Synopsis
In the Upper Room and Other Likely Stories is the new collection of sixteen fantastic, ironic tales by Terry Bisson. Terry Bisson uses the fantastic genres as do Kurt Vonnegut or Harlan Ellison, and like them, he is one of the strikingly original voices in short fiction today, with an audience that transcends genre. "Particularly delightful," said The Christian Science Monitor of his first collection. Bisson writes entertaining and moving stories in a strong and unique voice. They are sharp, witty, subversive, and stylish. For instance:
An Office Romance: a story of the private lives of icons on a computer desktop.
First Fire: a scientist discovers a way to date burning flame's and tries it on one in an ancient temple, with astonishing results.
Macs: clones of murderous criminals, with no human rights, are sent to be the property of their victims' families.
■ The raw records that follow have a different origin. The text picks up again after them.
Lemma dequeue_refines f a x q :
  refines f a -> done_q a ++ vacant_q a = x :: q ->
  (done_q a <> [] \/ q = []) ->
  exists f', dequeue_vbuf_unsafe f = Ret (Some x, f') /\
    refines f' (snd (spec_pop a)) /\ fst (spec_pop a) = Some x /\
    same_bufs f f' /\ vbuf_curr f' = vbuf_curr f.
Proof.
  intros [Hnd Hp Ht Hl Hn Hr Hf He Hk] Hq Hside.
  rewrite Hq in *. simpl in Ht.
  assert (Hpop : fst (spec_pop a) = Some x /\
    free_q (snd (spec_pop a)) = free_q a /\
    done_q (snd (spec_pop a)) ++ vacant_q (snd (spec_pop a)) = q).
  { unfold spec_pop. destruct (done_q a) as [|d ds]; simpl in *; simplify_eq; [|done].
    destruct (vacant_q a); simplify_eq/=. done. }
  destruct Hpop as (Hx & Hfree & Hq').
  destruct q as [|y q].
  - rewrite (dequeue_one f x) by done. eexists. split; [done|].
    split_and!; try done.
    apply app_eq_nil in Hq' as [Hd Hv].
    constructor; rewrite ?Hd, ?Hv, ?Hfree; try done.
    by apply NoDup_app in Hnd as (_ & _ & ?).
  - apply NoDup_app in Hnd as (Hndq & Hdis & Hndf).
    destruct (dequeue_more f x y q Hndq Hp Ht Hl)
      as (f' & Hrun & Hsb & Hp' & Hfr & Ht' & Hl' & Hn' & He' & Hk' & Hc').
    exists f'. split_and!; try done.
    assert (Hvac : vacant_q (snd (spec_pop a)) = vacant_q a).
    { unfold spec_pop. destruct Hside as [Hside|]; [|done]. by destruct (done_q a). }
    constructor; rewrite ?Hfree, ?Hq', ?(same_bufs_ring f f' Hsb), ?Hvac;
      try exact Hp'; try congruence.
    + apply NoDup_app. apply NoDup_cons in Hndq as [_ Hndq]. split_and!; try done.
      intros z Hz. apply Hdis. apply elem_of_cons. by right.
    + by rewrite Ht'.
    + by rewrite Hl', Hl.
    + intros Hring Hv. specialize (Hr Hring Hv). destruct Hside; congruence.
    + apply Hfr; [|done]. intros z Hz Hin. by apply (Hdis z).
Qed.

Lemma dq_valid_refines f a :
  refines f a ->
  exists f', video_framebuff_dq_valid_container f = Ret (fst (spec_dq a), f') /\
    refines f' (snd (spec_dq a)) /\ same_bufs f f' /\ vbuf_curr f' = vbuf_curr f.
Proof.
  intros Href. pose proof Href as [Hnd Hp Ht Hl Hn Hr Hf He Hk].
  unfold video_framebuff_dq_valid_container, spec_dq. munfold. simpl. rewrite Ht, Hn.
  destruct (done_q a) as [|d ds] eqn:Ed; simpl.
  - exists f. rewrite (bool_decide_eq_false_2 (head (vacant_q a) <> head (vacant_q a))) by naive_solver.
    rewrite andb_false_r. done.
  - assert (Hne : Some d <> head (vacant_q a)).
    { destruct (vacant_q a) as [|v vs] eqn:Ev; [done|]. intros [= ->].
      apply NoDup_cons in Hnd as [Hnin _]. apply Hnin. set_solver. }
    rewrite (bool_decide_eq_true_2 (Some d <> head (vacant_q a))) by done. simpl.
    destruct (dequeue_refines f a d (ds ++ vacant_q a)) as (f' & -> & Hr' & _ & Hsb & Hc).
    + done.
    + by rewrite Ed.
    + left. by rewrite Ed.
    + exists f'. simpl. unfold spec_pop in Hr'. by rewrite Ed in Hr'.
Qed.

Lemma pop_curr_refines f a :
  refines f a -> (done_q a <> [] \/ (length (vacant_q a) <= 1)%nat) ->
  exists f', video_framebuff_pop_curr_container f = Ret (fst (spec_pop a), f') /\
    refines f' (snd (spec_pop a)) /\ same_bufs f f' /\ vbuf_curr f' = vbuf_curr f.
Proof.
  intros Href Hside. pose proof Href as [Hnd Hp Ht Hl Hn Hr Hf He Hk].
  unfold video_framebuff_pop_curr_container. munfold. simpl. rewrite Ht.
  destruct (done_q a ++ vacant_q a) as [|x q] eqn:Eq; simpl.
  - apply app_eq_nil in Eq as [Hd Hv]. exists f. unfold spec_pop. rewrite Hd, Hv.
    split; [done|]. simpl. split_and!; try done.
    destruct a; simpl in *; by subst.
  - destruct (dequeue_refines f a x q Href Eq) as (f' & -> & Hr' & -> & Hsb & Hc); [|by exists f'].
    destruct Hside as [|Hlen]; [by left|].
    destruct (done_q a) as [|d ds]; [right|by left].
    simpl in Eq. rewrite Eq in Hlen. destruct q; [done|simpl in Hlen; lia].
Qed.

Lemma get_container_refines f a :
  refines f a ->
  exists f', video_framebuff_get_container f = Ret (fst (spec_get a), f') /\
    refines f' (snd (spec_get a)) /\ same_bufs f f' /\ vbuf_curr f' = vbuf_curr f /\
    (forall x, fst (spec_get a) = Some x -> detached f' (snd (spec_get a)) x).
Proof.
  intros [Hnd Hp Ht Hl Hn Hr Hf He Hk].
  unfold video_framebuff_get_container, lock, unlock, spec_get. munfold. simpl.
  rewrite Hk. simpl. rewrite He.
  destruct (free_q a) as [|x r] eqn:Ef; simpl.
  - eexists. split; [reflexivity|]. split_and!; try done.
    constructor; simpl; rewrite ?Ef; try done.
  - assert (Hnx : next_of (cells f) x = Some (head r)) by (by apply path_head in Hf; destruct r).
    assert (Hxc : is_Some (cells f !! x)) by (eapply path_lookup; [exact Hf|set_solver]).
    rewrite (load_next_ok _ x (head r)) by done. simpl.
    rewrite store_next_ok by done. simpl. eexists. split; [reflexivity|].
    apply NoDup_app in Hnd as (Hndq & Hdis & Hndf). apply NoDup_cons in Hndf as [Hxr Hndr].
    assert (Hxq : x ∉ done_q a ++ vacant_q a) by (intros Hin; apply (Hdis x Hin); set_solver).
    split_and!; try done.
    + constructor; simpl; try done.
      * apply NoDup_app. split_and!; try done. intros z Hz Hin. apply (Hdis z Hz). set_solver.
      * by apply path_frame.
      * apply path_frame; [done|]. by destruct Hf.
    + transitivity (upd_next x None f); [apply upd_next_same|by constructor].
    + intros z [= <-]. split; simpl; [|by rewrite elem_of_app; intros [?|?]].
      rewrite lookup_alter_eq. by destruct Hxc as [c ->].
Qed.

Lemma free_container_refines f a x :
  refines f a -> detached f a x ->
  exists f', video_framebuff_free_container (Some x) f = Ret (tt, f') /\
    refines f' (spec_free x a) /\ same_bufs f f' /\ vbuf_curr f' = vbuf_curr f.
Proof.
  intros [Hnd Hp Ht Hl Hn Hr Hf He Hk] [Hxc Hx].
  unfold video_framebuff_free_container, lock, unlock. munfold. simpl.
  rewrite Hk. simpl. rewrite store_next_ok by done. simpl.
  eexists. split; [reflexivity|].
  rewrite elem_of_app in Hx. apply NoDup_app in Hnd as (Hndq & Hdis & Hndf).
  split_and!; try done.
  - constructor; simpl; try done.
    + apply NoDup_app. split_and!; [done| |apply NoDup_cons; naive_solver].
      intros z Hz Hin. apply elem_of_cons in Hin as [->|Hin]; [tauto|]. by apply (Hdis z).
    + apply path_frame; [tauto|done].
    + split; [|apply path_frame; [tauto|done]].
      unfold next_of. rewrite lookup_alter_eq. destruct Hxc as [c ->]. simpl.
      rewrite He. by destruct (free_q a).
  - transitivity (upd_next x (vbuf_empty f) f); [apply upd_next_same|by constructor].
Qed.

Lemma queue_container_refines f a x :
  refines f a -> detached f a x ->
  exists f', video_framebuff_queue_container (Some x) f = Ret (tt, f') /\
    refines f' (spec_queue x a) /\ same_bufs f f' /\ vbuf_curr f' = vbuf_curr f.
Proof.
  intros [Hnd Hp Ht Hl Hn Hr Hf He Hk] [Hxc Hx].
  rewrite elem_of_app in Hx. apply NoDup_app in Hnd as (Hndq & Hdis & Hndf).
  assert (Hnd' : NoDup ((done_q a ++ vacant_q a ++ [x]) ++ free_q a)).
  { rewrite app_assoc. apply NoDup_app. split_and!; [|set_solver|done].
    apply NoDup_app. split_and!; [done|set_solver|apply NoDup_singleton]. }
  unfold video_framebuff_queue_container. munfold. simpl. rewrite Ht, Hl.
  destruct (exists_last_or_nil (done_q a ++ vacant_q a)) as [Eq|(q & z & Eq)].
  - rewrite Eq. simpl. apply app_eq_nil in Eq as [Hd Hv]. unfold is_ring in Hp.
    exists (upd_next x (if is_ring f then Some x else None)
             (set_next (Some x) (set_top (Some x) (set_tail (Some x) f)))).
    unfold is_ring.
    split; [destruct (mode f =? V4L2_BUF_MODE_RING); by rewrite store_next_ok|].
    split_and!; try done.
    + constructor; simpl; rewrite ?Hd, ?Hv in *; simpl; try done.
      * split; [|done]. unfold next_of, is_ring. simpl. rewrite lookup_alter_eq.
        by destruct Hxc as [c ->].
      * by apply path_frame; [tauto|].
    + etransitivity; [|apply upd_next_same]. by constructor.
  - rewrite Eq in *. rewrite last_snoc.
    assert (Hzc : is_Some (cells f !! z)) by (eapply path_lookup; [exact Hp|set_solver]).
    assert (Hxz : x <> z) by (intros ->; set_solver).
    destruct (head (q ++ [z])) as [t|] eqn:Eh; [|by destruct q].
    rewrite store_next_ok by done. simpl.
    set (f1 := set_tail (Some x) (upd_next z (Some x) f)).
    set (f2 := if vbuf_next f is None then set_next (Some x) f1 else f1).
    assert (Hxc1 : is_Some (cells f1 !! x)) by (simpl; rewrite lookup_alter_ne; done).
    exists (upd_next x (if is_ring f then Some t else None) f2).
    assert (Hf2 : cells f2 = cells f1 /\ mode f2 = mode f /\ vbuf_top f2 = Some t /\
      vbuf_tail f2 = Some x /\ vbuf_next f2 = head (vacant_q a ++ [x]) /\
      vbuf_empty f2 = vbuf_empty f /\ lock_empty f2 = 1 /\ vbuf_curr f2 = vbuf_curr f /\
      same_bufs f f2).
    { assert (same_bufs f f1) by (etransitivity; [apply upd_next_same|by constructor]).
      unfold f2. rewrite Hn. destruct (vacant_q a) as [|v vs]; simpl; split_and!; try done.
      transitivity f1; [done|]. by constructor. }
    destruct Hf2 as (Hc2 & Hm2 & Ht2 & Hl2 & Hn2 & He2 & Hk2 & Hcu2 & Hsb2).
    split.
    { unfold is_ring. unfold f2 in *. destruct (vbuf_next f); simpl in *; rewrite ?Ht2;
        destruct (mode f =? V4L2_BUF_MODE_RING); by rewrite store_next_ok. }
    split_and!; try done; [|by transitivity f2; [|apply upd_next_same]].
    assert (Hfin : forall p e, path (cells f) p e -> z ∉ p -> x ∉ p ->
              path (cells (upd_next x (if is_ring f then Some t else None) f2)) p e).
    { intros p e Hpp Hz1 Hx1. simpl. rewrite Hc2. simpl. by apply path_frame, path_frame. }
    constructor; simpl; rewrite ?Hm2, ?Ht2, ?Hl2, ?He2; try done.
    + rewrite app_assoc, Eq. unfold is_ring in *. simpl. rewrite Hm2, Hc2. simpl.
      assert (Hh : head ((q ++ [z]) ++ [x]) = Some t) by (by destruct q).
      rewrite Hh, path_app. simpl. split.
      * apply path_frame; [tauto|]. eapply path_alter_last; [done|exact Hp].
      * split; [|done]. unfold next_of. rewrite lookup_alter_eq.
        simpl in Hxc1. by destruct Hxc1 as [c ->].
    + rewrite app_assoc, Eq. by destruct q.
    + by rewrite app_assoc, last_snoc.
    + intros _ Hv. by destruct (vacant_q a).
    + apply Hfin; [done| |tauto]. intros Hin. apply (Hdis z); [set_solver|done].
Qed.

Lemma capture_done_refines f a :
  refines f a ->
  exists f', video_framebuff_capture_done f = Ret (tt, f') /\
    refines f' (spec_capture (is_ring f) a) /\ same_bufs f f' /\ vbuf_curr f' = None.
Proof.
  intros [Hnd Hp Ht Hl Hn Hr Hf He Hk].
  unfold video_framebuff_capture_done, spec_capture. munfold. simpl. rewrite Hn.
  destruct (vacant_q a) as [|v vs] eqn:Ev; simpl.
  { eexists. split; [reflexivity|]. split_and!; try done.
    constructor; rewrite ?Ev; done. }
  set (e := if is_ring f then head (done_q a ++ v :: vs) else None) in *.
  pose proof Hp as Hpv. rewrite path_app in Hpv. destruct Hpv as [_ [Hnv Hpvs]].
  rewrite (load_next_ok (set_curr None f) v (hd_or e vs)) by done. simpl.
  destruct vs as [|w ws]; simpl.
  - destruct (done_q a ++ [v]) as [|x q0] eqn:Eq; [by destruct (done_q a)|].
    unfold e in *. destruct (is_ring f) eqn:Ering; simpl in *.
    + rewrite Ht. rewrite (bool_decide_eq_true_2 (Some x = Some x)) by done.
      assert (Hnx : next_of (cells f) x = Some (hd_or (Some x) q0)) by (by destruct Hp).
      rewrite (load_next_ok _ x (hd_or (Some x) q0)) by done.
      assert (Hlast : vbuf_tail f = Some v) by (by rewrite Hl, <- Eq, last_snoc).
      rewrite Hlast, (load_next_ok _ v (Some x)) by done.
      eexists. split; [reflexivity|]. split_and!; try done.
      constructor; simpl; unfold is_ring in *; simpl; rewrite ?Ering; try done.
      * apply NoDup_cons in Hnd as [Hx Hnd]. apply NoDup_app in Hnd as (Hndq & Hdis & Hndf).
        apply NoDup_app. split_and!; [|set_solver|done].
        apply NoDup_app. split_and!; [done|set_solver|apply NoDup_singleton].
      * rewrite path_app. simpl. destruct Hp as [_ Hp]. destruct q0; simpl in *; tauto.
      * by destruct q0.
      * by rewrite last_snoc.
    + rewrite Ht, (bool_decide_eq_false_2 (None = Some x)) by done.
      eexists. split; [reflexivity|]. split_and!; try done.
      constructor; simpl; rewrite ?app_nil_r, ?Eq; unfold is_ring in *; simpl; rewrite ?Ering; done.
  - rewrite andb_false_r.
    assert (Hne : Some w <> head (done_q a ++ v :: w :: ws)).
    { intros Hw. apply NoDup_app in Hnd as (Hndq & _ & _).
      destruct (done_q a) as [|d ds]; simplify_eq/=.
      - apply NoDup_cons in Hndq as [Hx _]. set_solver.
      - apply NoDup_cons in Hndq as [Hx _]. set_solver. }
    rewrite Ht, bool_decide_eq_false_2 by done.
    eexists. split; [reflexivity|]. split_and!; try done.
    constructor; simpl; rewrite <- ?(app_assoc (done_q a) [v] (w :: ws)); try done.
Qed.

Lemma change_mode_refines f a m :
  refines f a ->
  exists f', video_framebuff_change_mode m f = Ret (tt, f') /\
    refines f' (if mode f =? m then a else spec_change a) /\ mode f' = m /\
    container_size f' = container_size f /\ vbuf_alloced f' = vbuf_alloced f /\
    nblocks f' = nblocks f /\ vbuf_curr f' = vbuf_curr f /\
    (forall x, c_buf <$> cells f' !! x = c_buf <$> cells f !! x).
Proof.
  intros Href. pose proof Href as [Hnd Hp Ht Hl Hn Hr Hf He Hk].
  unfold video_framebuff_change_mode. munfold. simpl.
  destruct (mode f =? m) eqn:Em; to_prop; simpl; [by exists f|].
  apply NoDup_app in Hnd as (Hndq & Hdis & Hndf).
  rewrite Hl. destruct (exists_last_or_nil (done_q a ++ vacant_q a)) as [Eq|(q & z & Eq)].
  - rewrite Eq. simpl. eexists. split; [reflexivity|]. split_and!; try done.
    constructor; simpl; rewrite ?Eq in *; simpl; try done.
    rewrite Hn. apply app_eq_nil in Eq as [_ ->]. done.
  - rewrite Eq in *. rewrite last_snoc.
    assert (Hzc : is_Some (cells f !! z)) by (eapply path_lookup; [exact Hp|set_solver]).
    set (e := if m =? V4L2_BUF_MODE_RING then vbuf_top f else None).
    exists (set_mode m (set_next (vbuf_top f) (upd_next z e f))). split.
    { unfold e. destruct (m =? V4L2_BUF_MODE_RING); by rewrite store_next_ok. }
    split_and!; try done; [|apply upd_next_same].
    constructor; simpl; rewrite ?Eq; try done.
    + apply NoDup_app. done.
    + unfold is_ring. simpl. fold e. replace (if m =? V4L2_BUF_MODE_RING then head (q ++ [z]) else None)
        with e by (unfold e; by rewrite Ht). by eapply path_alter_last.
    + apply path_frame; [|done]. intros Hin. apply (Hdis z); [set_solver|done].
Qed.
From the author of "Bears Discover Fire," one of the most anthologized American short stories of the last decade, this is a collection of stories that originally appeared in sources as diverse as Asimov's SF, Playboy, Southern Exposure, and Crank! They are clever, slick, memorable, occasionally profound, and always surprising.
Reviews
Bisson offers up a wide-ranging second story collection (after Bears Discover Fire) of cutting-edge SF. The future of virtual reality comes under his gaze here and there--as in his Orwellian "An Office Romance," in which, for office temp Ken678, even a furtive love affair with co-worker Mary97 is less compelling than the reassuring predictability of Microserf Office 6.9. Or the title piece of the collection, which offers week-long online vacations to the lonely, courtesy of Inward Bound, and for one pair of lovers, virtual eternity together. On an equally sinister note, "Macs" presents the ultimate Swiftian solution for victims of terrorism, with the opportunity to legally murder a cloned copy of the terrorist who killed their loved one ("Mac" for copies of "the real McCoy). In a lighter vein, there's "The Edge of the Universe," a tale delivered with a sugary dose of Southern charm that shows how a lovesick law student reverses universal entropy through one good whack with a big stick--or "an anti-entropic field reversal device." Those who relish presidential embarrassment will savor "Tell them they are full of sh*t and they should f*ck off," in which an obtuse future chief exec somehow manages to overlook a first contact with an annoyed group of aliens. In its promo, the publisher compares Bisson to Vonnegut and Harlan Ellison; that's not too much of a stretch.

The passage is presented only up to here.